[PROBLEM REQUIREMENTS]
Beginning with the first line below, please restate each line exactly, down to and including the line containing "[] => [String".

Stored entries

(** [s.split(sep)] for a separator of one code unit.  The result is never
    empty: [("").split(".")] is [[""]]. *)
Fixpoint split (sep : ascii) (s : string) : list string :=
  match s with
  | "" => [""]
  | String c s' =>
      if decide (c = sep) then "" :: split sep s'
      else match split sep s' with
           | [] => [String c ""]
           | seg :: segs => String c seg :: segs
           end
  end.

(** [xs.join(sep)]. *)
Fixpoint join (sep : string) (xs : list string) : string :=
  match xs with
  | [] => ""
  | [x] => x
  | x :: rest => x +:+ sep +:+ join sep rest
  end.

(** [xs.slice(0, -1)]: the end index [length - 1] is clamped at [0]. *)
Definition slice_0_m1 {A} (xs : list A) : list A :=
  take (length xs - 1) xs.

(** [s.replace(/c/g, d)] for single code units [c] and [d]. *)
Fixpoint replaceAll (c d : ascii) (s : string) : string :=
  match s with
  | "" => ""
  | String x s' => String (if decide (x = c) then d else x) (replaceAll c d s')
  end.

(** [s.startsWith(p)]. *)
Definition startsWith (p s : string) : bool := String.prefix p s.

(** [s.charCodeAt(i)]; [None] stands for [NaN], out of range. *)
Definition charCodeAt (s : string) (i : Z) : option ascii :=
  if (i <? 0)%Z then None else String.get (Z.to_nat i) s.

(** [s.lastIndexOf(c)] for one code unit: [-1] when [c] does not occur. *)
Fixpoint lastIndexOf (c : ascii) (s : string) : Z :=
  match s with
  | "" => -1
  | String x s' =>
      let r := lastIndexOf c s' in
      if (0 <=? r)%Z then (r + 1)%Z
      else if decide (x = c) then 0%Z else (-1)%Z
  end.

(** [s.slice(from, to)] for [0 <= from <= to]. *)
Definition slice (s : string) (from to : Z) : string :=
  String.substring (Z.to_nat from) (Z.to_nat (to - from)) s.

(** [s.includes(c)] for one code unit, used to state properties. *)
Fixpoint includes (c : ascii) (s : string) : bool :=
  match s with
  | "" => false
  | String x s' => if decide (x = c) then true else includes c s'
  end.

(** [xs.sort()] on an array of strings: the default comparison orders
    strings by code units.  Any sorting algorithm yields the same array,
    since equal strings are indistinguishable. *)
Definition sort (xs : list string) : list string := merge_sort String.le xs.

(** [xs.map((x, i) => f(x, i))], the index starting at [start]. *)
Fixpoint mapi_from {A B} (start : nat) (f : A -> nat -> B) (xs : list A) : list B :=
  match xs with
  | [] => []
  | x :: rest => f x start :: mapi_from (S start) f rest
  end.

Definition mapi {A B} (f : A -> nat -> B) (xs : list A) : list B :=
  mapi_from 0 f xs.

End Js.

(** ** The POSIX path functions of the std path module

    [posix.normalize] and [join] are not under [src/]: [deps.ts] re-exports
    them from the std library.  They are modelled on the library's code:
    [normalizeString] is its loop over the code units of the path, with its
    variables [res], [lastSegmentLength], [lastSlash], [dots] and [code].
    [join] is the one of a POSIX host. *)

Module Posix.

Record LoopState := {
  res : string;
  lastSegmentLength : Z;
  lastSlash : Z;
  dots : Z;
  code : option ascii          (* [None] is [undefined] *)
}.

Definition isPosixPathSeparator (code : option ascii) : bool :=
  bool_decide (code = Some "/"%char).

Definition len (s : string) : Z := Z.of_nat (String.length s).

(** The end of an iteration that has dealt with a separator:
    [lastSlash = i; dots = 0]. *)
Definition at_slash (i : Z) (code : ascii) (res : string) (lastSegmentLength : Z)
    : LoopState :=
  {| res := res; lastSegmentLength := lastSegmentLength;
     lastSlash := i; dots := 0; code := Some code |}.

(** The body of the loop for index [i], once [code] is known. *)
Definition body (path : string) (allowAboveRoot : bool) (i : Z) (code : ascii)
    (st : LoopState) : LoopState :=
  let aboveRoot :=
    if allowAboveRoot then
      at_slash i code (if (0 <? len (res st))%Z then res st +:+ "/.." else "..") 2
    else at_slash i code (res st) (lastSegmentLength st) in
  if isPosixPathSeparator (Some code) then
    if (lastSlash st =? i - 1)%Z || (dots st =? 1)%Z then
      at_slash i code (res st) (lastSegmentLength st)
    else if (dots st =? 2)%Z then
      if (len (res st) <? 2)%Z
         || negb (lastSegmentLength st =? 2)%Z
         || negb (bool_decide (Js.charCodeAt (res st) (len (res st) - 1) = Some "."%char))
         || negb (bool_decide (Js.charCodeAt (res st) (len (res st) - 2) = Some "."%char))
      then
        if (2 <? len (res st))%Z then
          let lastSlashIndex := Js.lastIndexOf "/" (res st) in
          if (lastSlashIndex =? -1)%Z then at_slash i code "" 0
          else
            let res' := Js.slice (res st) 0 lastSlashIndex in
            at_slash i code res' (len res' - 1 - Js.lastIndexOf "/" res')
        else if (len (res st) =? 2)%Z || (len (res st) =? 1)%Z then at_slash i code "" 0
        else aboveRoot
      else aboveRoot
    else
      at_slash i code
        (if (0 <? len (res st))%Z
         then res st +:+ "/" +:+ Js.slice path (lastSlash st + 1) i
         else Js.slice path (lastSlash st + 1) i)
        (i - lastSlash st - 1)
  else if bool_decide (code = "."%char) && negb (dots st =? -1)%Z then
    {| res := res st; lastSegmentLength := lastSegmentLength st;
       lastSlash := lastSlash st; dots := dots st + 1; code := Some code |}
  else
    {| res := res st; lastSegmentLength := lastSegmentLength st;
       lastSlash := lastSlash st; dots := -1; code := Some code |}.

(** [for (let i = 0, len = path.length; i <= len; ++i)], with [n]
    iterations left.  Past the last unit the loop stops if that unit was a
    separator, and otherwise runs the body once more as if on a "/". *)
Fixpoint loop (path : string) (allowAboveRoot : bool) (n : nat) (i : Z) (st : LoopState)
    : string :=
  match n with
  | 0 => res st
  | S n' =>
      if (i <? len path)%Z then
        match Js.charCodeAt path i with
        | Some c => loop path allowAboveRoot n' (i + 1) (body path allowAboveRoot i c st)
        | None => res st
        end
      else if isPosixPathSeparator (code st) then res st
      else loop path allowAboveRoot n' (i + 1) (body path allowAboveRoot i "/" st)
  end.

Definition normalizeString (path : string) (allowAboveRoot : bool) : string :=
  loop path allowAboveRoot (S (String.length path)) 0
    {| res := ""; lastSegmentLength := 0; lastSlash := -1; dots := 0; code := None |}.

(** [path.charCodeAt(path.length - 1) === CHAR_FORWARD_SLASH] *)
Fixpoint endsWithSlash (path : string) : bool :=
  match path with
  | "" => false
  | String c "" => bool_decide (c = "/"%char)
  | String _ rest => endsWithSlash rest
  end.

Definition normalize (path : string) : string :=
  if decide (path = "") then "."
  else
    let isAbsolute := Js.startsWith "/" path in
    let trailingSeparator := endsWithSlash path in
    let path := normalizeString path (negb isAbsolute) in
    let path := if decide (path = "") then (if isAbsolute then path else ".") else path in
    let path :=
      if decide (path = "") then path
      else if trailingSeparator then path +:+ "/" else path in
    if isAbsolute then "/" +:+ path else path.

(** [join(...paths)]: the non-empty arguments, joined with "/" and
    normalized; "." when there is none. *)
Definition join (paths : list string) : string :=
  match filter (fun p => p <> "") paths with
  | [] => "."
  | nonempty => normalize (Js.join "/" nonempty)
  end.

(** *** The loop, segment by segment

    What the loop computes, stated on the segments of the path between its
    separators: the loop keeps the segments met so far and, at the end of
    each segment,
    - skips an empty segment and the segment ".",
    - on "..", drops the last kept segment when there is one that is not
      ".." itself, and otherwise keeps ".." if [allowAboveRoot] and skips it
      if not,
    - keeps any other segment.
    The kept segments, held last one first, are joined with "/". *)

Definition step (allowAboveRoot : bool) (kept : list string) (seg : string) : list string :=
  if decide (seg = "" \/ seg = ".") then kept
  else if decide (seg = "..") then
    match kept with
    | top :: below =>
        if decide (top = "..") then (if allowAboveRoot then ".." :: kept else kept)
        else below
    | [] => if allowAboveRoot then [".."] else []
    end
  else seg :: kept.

[EXERCISE RESULT]
(** [s.split(sep)] for a separator of one code unit.  The result is never
    empty: [("").split(".")] is [[""]]. *)
Fixpoint split (sep : ascii) (s : string) : list string :=
  match s with
  | "" => [""]
  | String c s' =>
      if decide (c = sep) then "" :: split sep s'
      else match split sep s' with
           | [] => [String c ""]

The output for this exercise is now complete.